Radu Marian (/ro/; born 1977) is a Moldovan male soprano (sopranist).

He possesses a pure soprano voice in the range of C4 to C6, and he is considered an important singer in Baroque music. His repertoire incorporates cantatas written for soprano by composers like Händel, Bononcini, Carissimi, and Frescobaldi, and the repertoire of the old castrati. He has been called "the Baroque nightingale" by the Italian newspaper Corriere della Sera.

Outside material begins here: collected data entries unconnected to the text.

(** [None]: the move is not possible in [s] (a goroutine that is not at
    that point). *)
Definition step (i : input) (s : state) : option state :=
  match i with
  | IConnect c target bind now => Some (snd (Connect c target bind now s))
  | IReceiveTo c data addr wr_ok => Some (snd (ReceiveTo c data addr wr_ok s))
  | IClose c now => Some (Close far c now s)
  | IRead r now rx tun_ok => fetchUDPInput_iter r now rx tun_ok s
  | IDefer r now => fetchUDPInput_defer far r now s
  | IDoh d answer => doDoh d answer s
  | ISetDNS d => Some (udp_SetDNS d s)
  end.

Fixpoint run (ins : list input) (s : state) : option state :=
  match ins with
  | [] => Some s
  | i :: ins' =>
      match step i s with
      | Some s' => run ins' s'
      | None => None
      end
  end.

End Machine.

(** Every table entry and every read task points into the heap. *)
Definition wf (s : state) : Prop :=
  (∀ c l, udpConns (hdl s) !! c = Some l → is_Some (heap s !! l)) ∧
  (∀ r rd, readers s !! r = Some rd → is_Some (heap s !! rtrk rd)).

(** [t'] is a later value of the tracker [t]: same socket, same start,
    and [complex] has not gone back to false. *)
Definition later (t t' : tracker) : Prop :=
  conn t' = conn t ∧ start t' = start t ∧ (complex t = true → complex t' = true).

(** Every tracker of [hp] is in [hp'], at the same address, as a later
    value. *)
Definition grows (hp hp' : list tracker) : Prop :=
  ∀ l t, hp !! l = Some t → ∃ t', hp' !! l = Some t' ∧ later t t'.

(** ** The tunnel ([tunnel/intra.go]) *)

(** [net.TCPAddr]. *)
Record TCPAddr := mkTCPAddr {
  tcpIP : bytes;
  tcpPort : Z;
  tcpZone : string
}.

(** Modelled from the spec: the TCP handler is not among the sources.  The
    tunnel uses its configuration surface only: "DNS transport assignment,
    a boolean always-split-HTTPS policy". *)
Record TCPHandler := mkTCP {
  tcp_fakedns : TCPAddr;
  tcp_truedns : TCPAddr;
  tcp_dns : option DNSTransport;
  tcp_alwaysSplitHTTPS : bool
}.

(** Modelled from the spec: [NewTCPHandler] and the two setters of the TCP
    handler, which are not among the sources. *)
Definition NewTCPHandler (fake true_ : TCPAddr) : TCPHandler :=
  mkTCP fake true_ None false.
Definition tcp_SetDNS (d : option DNSTransport) (h : TCPHandler) : TCPHandler :=
  mkTCP (tcp_fakedns h) (tcp_truedns h) d (tcp_alwaysSplitHTTPS h).
Definition tcp_SetAlwaysSplitHTTPS (b : bool) (h : TCPHandler) : TCPHandler :=
  mkTCP (tcp_fakedns h) (tcp_truedns h) (tcp_dns h) b.

(** [intratunnel], without the embedded network stack.  The two handlers
    are nil until [registerConnectionHandlers] sets them. *)
Record intratunnel := mkTunnel {
  tcp : option TCPHandler;
  udp : option state;
  tdns : option DNSTransport
}.

Section Tunnel.

(** [net.ResolveUDPAddr "udp"] and [net.ResolveTCPAddr "tcp"]: the
    address, or the error message. *)
Variable ResolveUDPAddr : string -> UDPAddr + string.
Variable ResolveTCPAddr : string -> TCPAddr + string.

(** [registerConnectionHandlers]: the handlers set so far and the error,
    if any.  The call site passes no transport to [NewUDPHandler]: the
    handler starts without one. *)
Definition registerConnectionHandlers (fakedns udpdns tcpdns : string)
    (t : intratunnel) : intratunnel * option string :=
  (* RFC 5382 REQ-5 requires a timeout no shorter than 2 hours and 4 minutes. *)
  let timeout := default 0 (time.ParseDuration "2h4m") in
  match ResolveUDPAddr fakedns with
  | inr err => (t, Some err)
  | inl udpfakedns =>
      match ResolveUDPAddr udpdns with
      | inr err => (t, Some err)
      | inl udptruedns =>
          let t := mkTunnel (tcp t)
                     (Some (initial (NewUDPHandler udpfakedns udptruedns None timeout)))
                     (tdns t) in
          match ResolveTCPAddr fakedns with
          | inr err => (t, Some err)
          | inl tcpfakedns =>
              match ResolveTCPAddr tcpdns with
              | inr err => (t, Some err)
              | inl tcptruedns =>
                  (mkTunnel (Some (NewTCPHandler tcpfakedns tcptruedns))
                     (udp t) (tdns t), None)
              end
          end
      end
  end.

End Tunnel.

(** [intratunnel.SetDNS].  [None]: a handler is nil and the call panics. *)
Definition SetDNS (d : option DNSTransport) (t : intratunnel) : option intratunnel :=
  let t := mkTunnel (tcp t) (udp t) d in
  match udp t with
  | None => None
  | Some u =>
      let t := mkTunnel (tcp t) (Some (udp_SetDNS d u)) (tdns t) in
      match tcp t with
      | None => None
      | Some h => Some (mkTunnel (Some (tcp_SetDNS d h)) (udp t) (tdns t))
      end
  end.

Definition GetDNS (t : intratunnel) : option DNSTransport := tdns t.

Definition SetAlwaysSplitHTTPS (b : bool) (t : intratunnel) : option intratunnel :=
  match tcp t with
  | None => None
  | Some h => Some (mkTunnel (Some (tcp_SetAlwaysSplitHTTPS b h)) (udp t) (tdns t))
  end.

(** ** Observations on a log of effects *)

Definition summaries (tr : list effect) : list UDPSocketSummary :=
  omap (fun e => match e with OnUDPSocketClosed sm => Some sm | _ => None end) tr.

Definition sock_closes (tr : list effect) : list sock :=
  omap (fun e => match e with SockClose k => Some k | _ => None end) tr.

Definition tun_closes (tr : list effect) : list handle :=
  omap (fun e => match e with TunClose c => Some c | _ => None end) tr.

Definition sock_writes (tr : list effect) : list (sock * bytes * UDPAddr) :=
  omap (fun e => match e with SockWriteTo k d a => Some (k, d, a) | _ => None end) tr.

Definition is_log (e : effect) : bool :=
  match e with Log _ => true | _ => false end.

(** The effects other than lines of the log. *)
Definition without_log (tr : list effect) : list effect :=
  filter (fun e => is_log e = false) tr.

(** The tracker a handle is bound to. *)
Definition tracker_of (s : state) (c : handle) : option tracker :=
  udpConns (hdl s) !! c ≫= fun l => heap s !! l.




(** ** A sample configuration *)

Module Sample.

Definition fake : UDPAddr := mkUDPAddr [x0a; x6f; xde; x03] 53 EmptyString.
Definition real : UDPAddr := mkUDPAddr [x7f; x00; x00; x01] 5353 EmptyString.
Definition web : UDPAddr := mkUDPAddr [x5d; xb8; xd8; x22] 443 EmptyString.

(** A 12-byte DNS query with id 0x1234, and a 28-byte response to it. *)
Definition query : bytes :=
  [x12; x34; x01; x00; x00; x01; x00; x00; x00; x00; x00; x00].
Definition response : bytes :=
  ([x12; x34; x81; x80; x00; x01; x00; x01; x00; x00; x00; x00]
   ++ [x00; x00; x01; x00; x01; xc0; x0c; x00; x01; x00; x01; x00]
   ++ [x00; x00; x3c; x00])%list.

Definition two_hours_four : Z := 2 * time.Hour + 4 * time.Minute.

(** The handler without and with a DNS transport. *)
Definition plain : udpHandler := NewUDPHandler fake real None two_hours_four.
Definition doh : udpHandler := NewUDPHandler fake real (Some 7%nat) two_hours_four.

Definition far0 : Z -> Z := fun _ => 0.

(** Flow 1 is open on socket 100 since time 0. *)
Definition opened (h : udpHandler) : state :=
  snd (Connect 1%nat web (Bound 100%nat) 0 (initial h)).

(** With a transport set: the flow, and the flow after a query for the
    fake DNS address. *)
Definition doh_flow : state := opened doh.
Definition doh_flow_queried : state :=
  snd (ReceiveTo 1%nat query fake true doh_flow).

(** Without a transport: the flow after its query. *)
Definition queried : state := snd (ReceiveTo 1%nat query fake true (opened plain)).

(** The inputs of a one-shot exchange on the new flow, and the flow after
    them: the response has come and the read task has left its loop. *)
Definition exchange : list input :=
  [IReceiveTo 1%nat query fake true;
   IRead 0%nat 5 (Recv response [] real) true].
Definition answered : state :=
  default (initial plain) (run far0 exchange (opened plain)).

(** The flow after a datagram for a web server, and moves after that. *)
Definition web_flow : state := snd (ReceiveTo 1%nat query web true (opened plain)).
Definition moves : list input :=
  [IReceiveTo 1%nat query fake true;
   IRead 0%nat 5 (Recv response [] real) true;
   IRead 0%nat 6 RecvErr true;
   IDefer 0%nat 9].

End Sample.

(** ** The log of effects is write-only

    No operation reads the log: running it on [s] is running it on
    [kernel s] and putting the effects [s] had before it. *)

Definition prepend (tr : list effect) (s : state) : state :=
  mkState (hdl s) (heap s) (readers s) (dohs s) (tr ++ trace s).

Definition kernel (s : state) : state :=
  mkState (hdl s) (heap s) (readers s) (dohs s) [].

(** The state with the lines of the log taken out of its effects. *)
Definition erase_log (s : state) : state :=
  mkState (hdl s) (heap s) (readers s) (dohs s) (without_log (trace s)).

(** A tunnel for the examples: both handlers registered, transport 7 set. *)
Module SampleTunnel.

Definition resolve_udp (a : string) : UDPAddr + string :=
  if String.eqb a "10.111.222.3:53" then inl Sample.fake
  else if String.eqb a "127.0.0.1:5353" then inl Sample.real
  else inr "no such host"%string.

Definition resolve_tcp (a : string) : TCPAddr + string :=
  match resolve_udp a with
  | inl u => inl (mkTCPAddr (IP u) (Port u) (Zone u))
  | inr e => inr e
  end.

Definition bare : intratunnel := mkTunnel None None None.

Definition registered : intratunnel :=
  fst (registerConnectionHandlers resolve_udp resolve_tcp
         "10.111.222.3:53" "127.0.0.1:5353" "127.0.0.1:5353" bare).

Definition with_doh : intratunnel :=
  default bare (SetDNS (Some 7%nat) registered).

End SampleTunnel.

(** ** Reachable states *)

(** The states of a handler made by [NewUDPHandler] after some moves. *)
Definition reachable (far : Z -> Z) (s : state) : Prop :=
  ∃ fake real d tmo ins,
    run far ins (initial (NewUDPHandler fake real d tmo)) = Some s.

(** One read task per tracker, started with it: task [i] reads for tracker
    [i], and the task of every flow in the table has not finished. *)
Definition coherent (s : state) : Prop :=
  length (readers s) = length (heap s) ∧
  (∀ i rd, readers s !! i = Some rd → rtrk rd = i) ∧
  (∀ c l, udpConns (hdl s) !! c = Some l →
     ∃ st, readers s !! l = Some (mkReader c l st) ∧ st ≠ Finished).

(** The writes toward the virtual interface in a log of effects. *)
Definition tun_writes (tr : list effect) : list (handle * bytes * UDPAddr) :=
  omap (fun e => match e with TunWriteFrom c d a => Some (c, d, a) | _ => None end) tr.

(** The queries given to a DNS transport. *)
Definition queries (tr : list effect) : list (DNSTransport * bytes) :=
  omap (fun e => match e with Query d q => Some (d, q) | _ => None end) tr.

(** [ReceiveTo] of each payload of [qs], addressed to [addr]. *)
Definition sends (c : handle) (addr : UDPAddr) (qs : list bytes) : list input :=
  map (fun q => IReceiveTo c q addr true) qs.

(** The bytes of a list of payloads. *)
Definition total_len (qs : list bytes) : Z := foldr (fun q acc => len q + acc) 0 qs.

(** ** The construction of the tunnel *)

(** The calls [NewIntraTunnel] makes into the network stack and the
    tun2socks core. *)
Inductive stackcall :=
  | FdbasedNew (fd : Z)
  | StackNew
  | CreateNIC (nic : Z) (disabled : bool)
  | SetPromiscuousMode (nic : Z) (on : bool)
  | RegisterUDPConnHandler
  | SetTransportProtocolHandler
  | EnableNIC (nic : Z).

(** What the outside world answers to [NewIntraTunnel]: for each call that
    can fail, its error, if any. *)
Record stackenv := mkStackEnv {
  fdbased_err : option string;
  create_nic_err : option string;
  promiscuous_err : option string;
  enable_nic_err : option string
}.

(** What [NewIntraTunnel] returns: the tunnel, an error, or a nil-pointer
    panic. *)
Inductive built := Built (t : intratunnel) | Failed (err : string) | Panicked.

Section Construction.

Variable ResolveUDPAddr : string -> UDPAddr + string.
Variable ResolveTCPAddr : string -> TCPAddr + string.

(** The registrations [registerConnectionHandlers] has made when it
    returns [t]: each handler is registered right after it is set. *)
Definition registrations (t : intratunnel) : list stackcall :=
  (match udp t with Some _ => [RegisterUDPConnHandler] | None => [] end)
  ++ (match tcp t with Some _ => [SetTransportProtocolHandler] | None => [] end).

Definition nicID : Z := 1.

(** [NewIntraTunnel]: what it returns and the calls it has made, in
    order. *)
Definition NewIntraTunnel (env : stackenv) (fakedns udpdns tcpdns : string)
    (dohdns : option DNSTransport) (fd : Z) : built * list stackcall :=
  let calls := [FdbasedNew fd] in
  match fdbased_err env with
  | Some err => (Failed err, calls)
  | None =>
      let calls := (calls ++ [StackNew; CreateNIC nicID true])%list in
      match create_nic_err env with
      | Some err => (Failed err, calls)
      | None =>
          let calls := (calls ++ [SetPromiscuousMode nicID true])%list in
          match promiscuous_err env with
          | Some err => (Failed err, calls)
          | None =>
              let t := mkTunnel None None None in
              let (t, rerr) :=
                registerConnectionHandlers ResolveUDPAddr ResolveTCPAddr
                  fakedns udpdns tcpdns t in
              let calls := (calls ++ registrations t)%list in
              match rerr with
              | Some err => (Failed err, calls)
              | None =>
                  let set :=
                    match dohdns with
                    | Some _ => SetDNS dohdns t
                    | None => Some t
                    end in
                  match set with
                  | None => (Panicked, calls)
                  | Some t =>
                      let calls := (calls ++ [EnableNIC nicID])%list in
                      match enable_nic_err env with
                      | Some err => (Failed err, calls)
                      | None => (Built t, calls)
                      end
                  end
              end
          end
      end
  end.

Marian is an "endocrinological castrato" or "natural castrato". A natural castrato is a male singer who never went through puberty and is able to keep his "unbroken" voice intact without castration.

==Life and career==
Marian was born in 1977, in what was then the Moldavian Soviet Socialist Republic, to a family of artists. His talent was first recognized publicly in 1989, at the International Festival of Creation in Moscow, where he took the Laureate prize.

In 1990, at the age of 13, he was awarded first prize at the Extraordinary Talents International Festival in Chișinău. Afterwards, his concert career flourished, and he also continued his singing and piano studies in Moscow and in Bucharest.

He moved to Italy in 1999. In Rome, he studied with conductor and composer Flavio Colusso, with whom he has performed the unabridged operas of Giacomo Carissimi across Europe. In 2000 he recorded his first album, Alia Vox.

Marian is a regular guest at some of the most prestigious European music festivals. He has performed at the Festival dei Due Mondi in Spoleto, the Avignon Festival, and the Vilnius Festival. He has also performed at the Musikverein and Konzerthaus in Vienna, the Concertgebouw in Amsterdam, the Maestranz Theatre in Seville, the Oratorio del Gonfalone in Rome, the Hermitage Theatre in Saint Petersburg, and the Galina Vishnevskaya Theatre in Moscow.

He has performed as a soloist with the Clemencic Consort since 2001. Contemporary composers who have dedicated works to him include Flavio Colusso, Sergio Rendine, Carlo Crivelli, and René Clemencic.